Anthony Goldbloom writes:
In late August, Kaggle launched an open data platform where data scientists can share data sets. In the first few months, our members have shared over 300 data sets on topics ranging from election polls to EEG brainwave data. It’s only a few months old, but it’s already a rich repository for interesting data sets.
It’s also a nice place to share reproducible data science. We have built a tool called Kaggle Kernels, which allows data scientists and statisticians to share notebooks and scripts in Python or R on top of the data. If you find analysis you want to extend, you can “fork it” which gives you a reproducible version without going through the pain of replicating the author’s environment. It’s useful for learning new techniques (by being able to fork and play with other’s code), to share your side project with a large community and to draw attention to your research and store it in a way that can be easily reproduced.
He adds:
We don’t support Stan yet but we inevitably will.
Sooner rather than later, I hope!
P.S. Jamie Hall of Kaggle writes:
We’ve got RStan and PyStan ready to go in Kernels now. It would be fantastic to see some examples of the best ways to use them.
P.P.S. Aki has made a Kaggle notebook Bayesian Logistic Regression with rstanarm, and it works just fine.
We’ve got RStan and PyStan ready to go in Kernels now. It would be fantastic to see some examples of the best ways to use them.
You’re in luck. We have all sorts of examples and a lot of doc:
http://mc-stan.org/documentation/
The manual has a lot of detail and covers a lot of modeling techniques with examples. The example models repo translates a lot of popular data sets and books in specific domains like cognitive science and ecology. The case studies have fully worked examples. Then RStan and PyStan themselves both have doc—I know there’s a vignette for RStan with a lot of examples.

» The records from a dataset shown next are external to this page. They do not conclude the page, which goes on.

(** The second half of [_create_hash], from [p = self.redis.pipeline()]
    on, once the loop has left [new_key] and [reserve_key]. *)
Definition commit (new_key : string) (reserve_key : option string) : M string :=
  p <- pipeline ;;
  st <- get_state ;;
  p <- match key st with
       | None =>
           modify (set_key (Some new_key)) ;;;
           st1 <- get_state ;;
           ret (p ++ _on_create_hash st1)
       | Some old =>
           modify (set_key (Some new_key)) ;;;
           ret (p ++ [RENAMENX old new_key])
       end ;;
  let p := match max_age st with
           | Some m => p ++ [EXPIRE new_key m]
           | None => p
           end in
  let p := match reserve_key with
           | Some rk => p ++ [DEL rk]
           | None => p
           end in
  execute p ;;;
  owner (SecureCookieSession.__setitem__ SHADOW_KEY_NAME new_key) ;;;
  ret new_key.

Definition _create_hash : M string :=
  r <- attempts 100 None ;;
  let '(new_key, reserve_key) := r in
  match new_key with
  | None => raise generation_exhausted
  | Some new_key => commit new_key reserve_key
  end.

Definition regenerate_key : M string := _create_hash.

Definition _check_state : M unit :=
  RedisDict._check_state ;;;
  st <- get_state ;;
  match key st with
  | None => k <- _create_hash ;; modify (set_key (Some k))
  | Some _ => ret tt
  end.

(** [self.accessed = True; self.session.modified = True] *)
Definition touch : M unit :=
  modify (set_accessed true) ;;;
  fun st => if session st then (Ok tt, set_modified true st)
            else (Raise AttributeError, st).

Definition __getitem__ (name : string) : M string :=
  touch ;;; RedisDict.__getitem__ _check_state name.

Definition __setitem__ (name value : string) : M unit :=
  touch ;;; RedisDict.__setitem__ _check_state name value.

Definition __delitem__ (name : string) : M unit :=
  touch ;;; RedisDict.__delitem__ _check_state name.

(** Inherited unchanged. *)
Definition __contains__ (name : string) : M bool :=
  RedisDict.__contains__ _check_state name.

Definition __len__ : M Z := RedisDict.__len__ _check_state.

Definition pop (name : string) (args : option string) : M string :=
  RedisDict.pop __getitem__ __delitem__ name args.

Definition exists_ : M bool :=
  rv <- RedisDict.exists_ ;;
  (if negb rv then
     has <- owner (SecureCookieSession.__contains__ SHADOW_KEY_NAME) ;;
     if has then owner (SecureCookieSession.__delitem__ SHADOW_KEY_NAME)
     else ret tt
   else ret tt) ;;;
  (if negb rv then modify (set_key None) else ret tt) ;;;
  ret rv.

Definition delete_ : M unit :=
  RedisDict.delete_ ;;;
  has <- owner (SecureCookieSession.__contains__ SHADOW_KEY_NAME) ;;
  (if has then owner (SecureCookieSession.__delitem__ SHADOW_KEY_NAME)
   else ret tt) ;;;
  modify (set_key None).

End Methods.

End ShadowSessionDict.

(** ** ShadowSession *)

(** [_force_shadow_fields = frozenset(("_flashes",))] *)
Definition _force_shadow_fields : gset string := {[ "_flashes" ]}.

Module ShadowSession.

(** [__init__]: the cookie-side mapping starts from the decoded data and
    [self.shadow] is a new, unopened [ShadowSessionDict]. *)
Definition __init__ (data : gmap string string) (st : state) : state :=
  State data false
        false false false None None
        (store st) (trace st) (entropy st) (drawn st).

Section Methods.
Context {hooks : Hooks}.

Definition __getitem__ (name : string) : M string :=
  if bool_decide (name ∉ _force_shadow_fields)
  then SecureCookieSession.__getitem__ name
  else ShadowSessionDict.__getitem__ name.

Definition __setitem__ (name value : string) : M unit :=
  if bool_decide (name ∉ _force_shadow_fields)
  then SecureCookieSession.__setitem__ name value
  else ShadowSessionDict.__setitem__ name value.

Definition __delitem__ (name : string) : M unit :=
  if bool_decide (name ∉ _force_shadow_fields)
  then SecureCookieSession.__delitem__ name
  else ShadowSessionDict.__delitem__ name.

Definition __contains__ (name : string) : M bool :=
  if bool_decide (name ∉ _force_shadow_fields)
  then SecureCookieSession.__contains__ name
  else ShadowSessionDict.__contains__ name.

Definition pop (name : string) (args : option string) : M string :=
  if bool_decide (name ∉ _force_shadow_fields)
  then SecureCookieSession.pop name args
  else ShadowSessionDict.pop name args.

(** [session.permanent = value], the setter of Flask's [SessionMixin]:
    [self["_permanent"] = bool(value)], which Python dispatches to the
    [__setitem__] above. *)
Definition permanent_setter (value : bool) : M unit :=
  __setitem__ "_permanent" (if value then "True" else "False").

End Methods.

End ShadowSession.

(** ** ShadowSessionInterface *)

Record timedelta := { days : Z; seconds : Z; microseconds : Z }.

(** [flask.sessions.total_seconds] *)
Definition total_seconds (td : timedelta) : Z :=
  days td * 60 * 60 * 24 + seconds td.

Record Flask := { permanent_session_lifetime : timedelta }.

(** Python's [a or b] on an optional integer: [None] and [0] are false. *)
Definition or_ (a : option Z) (b : Z) : Z :=
  match a with
  | Some m => if m =? 0 then b else m
  | None => b
  end.

Module ShadowSessionInterface.

(** The class attribute [redis] and the instance attribute [max_age]. *)
Record t := { redis : pyobj; max_age : option Z }.

Section Methods.
Context {hooks : Hooks} {inherited : Inherited}.
(** The cookie collaborator: what [SecureCookieSessionInterface]
    decodes from a request, [None] or the data of a new
    [session_class] object; and its [save_session]. *)
Variable Request : Type.
Variable super_open_session : Flask -> Request -> option (gmap string string).
Variable super_save_session : Flask -> M unit.

Definition open_session (self : t) (app : Flask) (request : Request)
  : M (option pyobj) :=
  match super_open_session app request with
  | None => ret None
  | Some data =>
      modify (ShadowSession.__init__ data) ;;;
      ShadowSession.permanent_setter false ;;;
      let max_age := or_ (max_age self) (total_seconds (permanent_session_lifetime app)) in
      ShadowSessionDict.open_session PyShadowSession (redis self) (Some max_age) ;;;
      ret (Some PyShadowSession)
  end.

Definition save_session (self : t) (app : Flask) : M unit :=
  super_save_session app ;;;
  ShadowSessionDict.save_session.

End Methods.

End ShadowSessionInterface.

(** ** Example states *)

(** A generator that never repeats: "k", "kx", "kxx", ... *)
Fixpoint tally (n : nat) : string :=
  match n with
  | O => "k"
  | S n' => tally n' +:+ "x"
  end.

(** A generator that is stuck on one key. *)
Definition stuck (_ : nat) : string := "k".

(** An opened session with nothing in the cookie and an empty store. *)
Definition opened (gen : nat -> string) : state :=
  State ∅ false true false true None (Some 3600) ∅ [] gen O.

(** ** Reading the key-generation loop

    Names for what one iteration of the loop asks the store, to state
    what the loop as a whole does. *)

(** The reservation of candidate [c] against database [d]: the reply of
    [SETNX c-reserved 1], and of [EXISTS c] right after it. *)
Definition reserve_key_of (c : string) : string := c +:+ "-reserved".

Definition reservation_succeeds (d : gmap string entry) (c : string) : bool :=
  truthy (snd (exec (SETNX (reserve_key_of c) "1") d)).

Definition candidate_exists (d : gmap string entry) (c : string) : bool :=
  truthy (snd (exec (EXISTS c) (fst (exec (SETNX (reserve_key_of c) "1") d)))).

Definition accepted (d : gmap string entry) (c : string) : bool :=
  reservation_succeeds d c && negb (candidate_exists d c).

(** The first accepted candidate among [gen i], ..., [gen (i + n - 1)]. *)
Fixpoint search (d : gmap string entry) (gen : nat -> string) (i n : nat)
  : option string :=
  match n with
  | O => None
  | S n' => if accepted d (gen i) then Some (gen i) else search d gen (S i) n'
  end.

(** The attributes of the two objects, without the world. *)
Definition objects (st : state) :=
  (cookie st, modified st, permanent st, session st, accessed st,
   redis st, key st, max_age st, entropy st).

(** The marker a reservation leaves in the store. *)
Definition marker : entry := Entry (RString "1") None.

(** The pipeline of [_create_hash] as it is described: the on-create hook
    when there was no key, else the rename of the previous key if the new
    one is absent; then the expiry if [max_age] is set; then the removal
    of the reservation marker if one is held. *)
Definition described_pipeline {hooks : Hooks}
    (new_key : string) (reserve_key : option string) (st : state) : list command :=
  match key st with
  | None => _on_create_hash (set_key (Some new_key) st)
  | Some old => [RENAMENX old new_key]
  end
  ++ match max_age st with Some m => [EXPIRE new_key m] | None => [] end
  ++ match reserve_key with Some rk => [DEL rk] | None => [] end.

(** The pipeline of [save_session] as it is described. *)
Definition described_save_pipeline {hooks : Hooks} (k : string) (st : state)
  : list command :=
  _on_save_session st
  ++ match max_age st with Some m => [EXPIRE k m] | None => [] end.

(** A method keeps a relation between the state before and after it. *)
Definition preserves {A} (R : state -> state -> Prop) (m : M A) : Prop :=
  ∀ st, R st (snd (m st)).

(** ** Runs of operations on one record

    The operations of a request, and what an observer who only sees the
    calls, their results and the traffic to the store can tell about the
    record: whether a key was ever materialized for it, and whether the
    record was since found gone. *)
Inductive op :=
| OpOpen (m : option Z)
| OpGet (f : string)
| OpSet (f v : string)
| OpDel (f : string)
| OpExists
| OpDelete
| OpSave.

Definition run_op {hooks : Hooks} (o : op) : M (option bool) :=
  match o with
  | OpOpen m => ShadowSessionDict.open_session PyShadowSession PyRedis m ;;; ret None
  | OpGet f => ShadowSessionDict.__getitem__ f ;;; ret None
  | OpSet f v => ShadowSessionDict.__setitem__ f v ;;; ret None
  | OpDel f => ShadowSessionDict.__delitem__ f ;;; ret None
  | OpExists => b <- ShadowSessionDict.exists_ ;; ret (Some b)
  | OpDelete => ShadowSessionDict.delete_ ;;; ret None
  | OpSave => ShadowSessionDict.save_session ;;; ret None
  end.

Definition is_pipeline (x : io) : bool :=
  match x with Pipeline _ => true | Cmd _ => false end.

(** How many pipelines a trace holds.  Among the item methods only key
    creation sends one. *)
Fixpoint pipelines (t : list io) : nat :=
  match t with
  | [] => O
  | x :: t' => (if is_pipeline x then 1 else 0) + pipelines t'
  end%nat.

Record history := History {
  materialized : bool;   (* a key was loaded from the cookie or created *)
  lost : bool            (* the record was found gone since *)
}.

That’s great, thanks! It would be fantastic to see some of these techniques used in Kernels. In the past we’ve found that packages really take off with our community when there are executable and forkable examples to play with and build on, even if the docs have been around for a while.
I’m using SAS and R in combination. Is there anything like kaggle kernels that works for SAS? I suspect that it’s unlikely to even happen given how SAS cost money and is a nightmare to install with the millions of optional parts (which I have no idea what they do) but one can wish.
Alexia, we don’t support SAS yet. We basically prioritize what our community asks for. If we saw significant demand for SAS, we’d contact them about the possibility of having a SAS environment in Kaggle Kernels.
I should think that Kaggle would also want to have rstanarm and brms available for use with these Kernel things. Email me if you need any help get them installed and set up.
Oh, interesting! Our R environment includes every package on CRAN, plus the basic ones from Bioconductor, and a bunch from GitHub that our community have requested. It seems that rstanarm and brms were installed ok, though nobody’s demoed how they should be used yet.
Best place to start would probably be the respective package vignettes:
https://cran.r-project.org/web/packages/rstanarm/index.html
https://cran.r-project.org/web/packages/brms/vignettes/brms.pdf
We also have a free rstanarm webinar on November 22 using LendingClub data that is also on Kaggle. Maybe you could pass the link along to people who are interested in using Kernels?
https://attendee.gotowebinar.com/register/58293186453699586
I tested Kaggle kernel with rstanarm. I copied rstanarm vignette https://cran.r-project.org/web/packages/rstanarm/vignettes/binomial.html to Kaggle Kernel. All the code works fine. In order to play with the code you need to fork the kernel and edit it.
First I couldn’t find out how to create a new kernel from scratch, so I forked a random one, and only afterwards I realized that kernels are associated with Kaggle datasets and you have to first choose the dataset. Now my kernel is associated with Pima Indians data which cannot be changed.
You can see the kernel here
https://www.kaggle.com/avehtari/d/uciml/pima-indians-diabetes-database/glms-for-binary-and-binomial-data-with-rstanarm
but I guess I should remove it as it is not using Pima indians dataset.
I updated the kernel to use Pima Indians dataset and the link changed
https://www.kaggle.com/avehtari/d/uciml/pima-indians-diabetes-database/bayesian-logistic-regression-with-rstanarm
As the Pima Indians is different from Arsenic wells example, the end of the kernel differs a lot from the original vignette. I also added new examples for computing classification errors, ROC and AUC with PSIS-LOO (hopefully soon available also in loo package)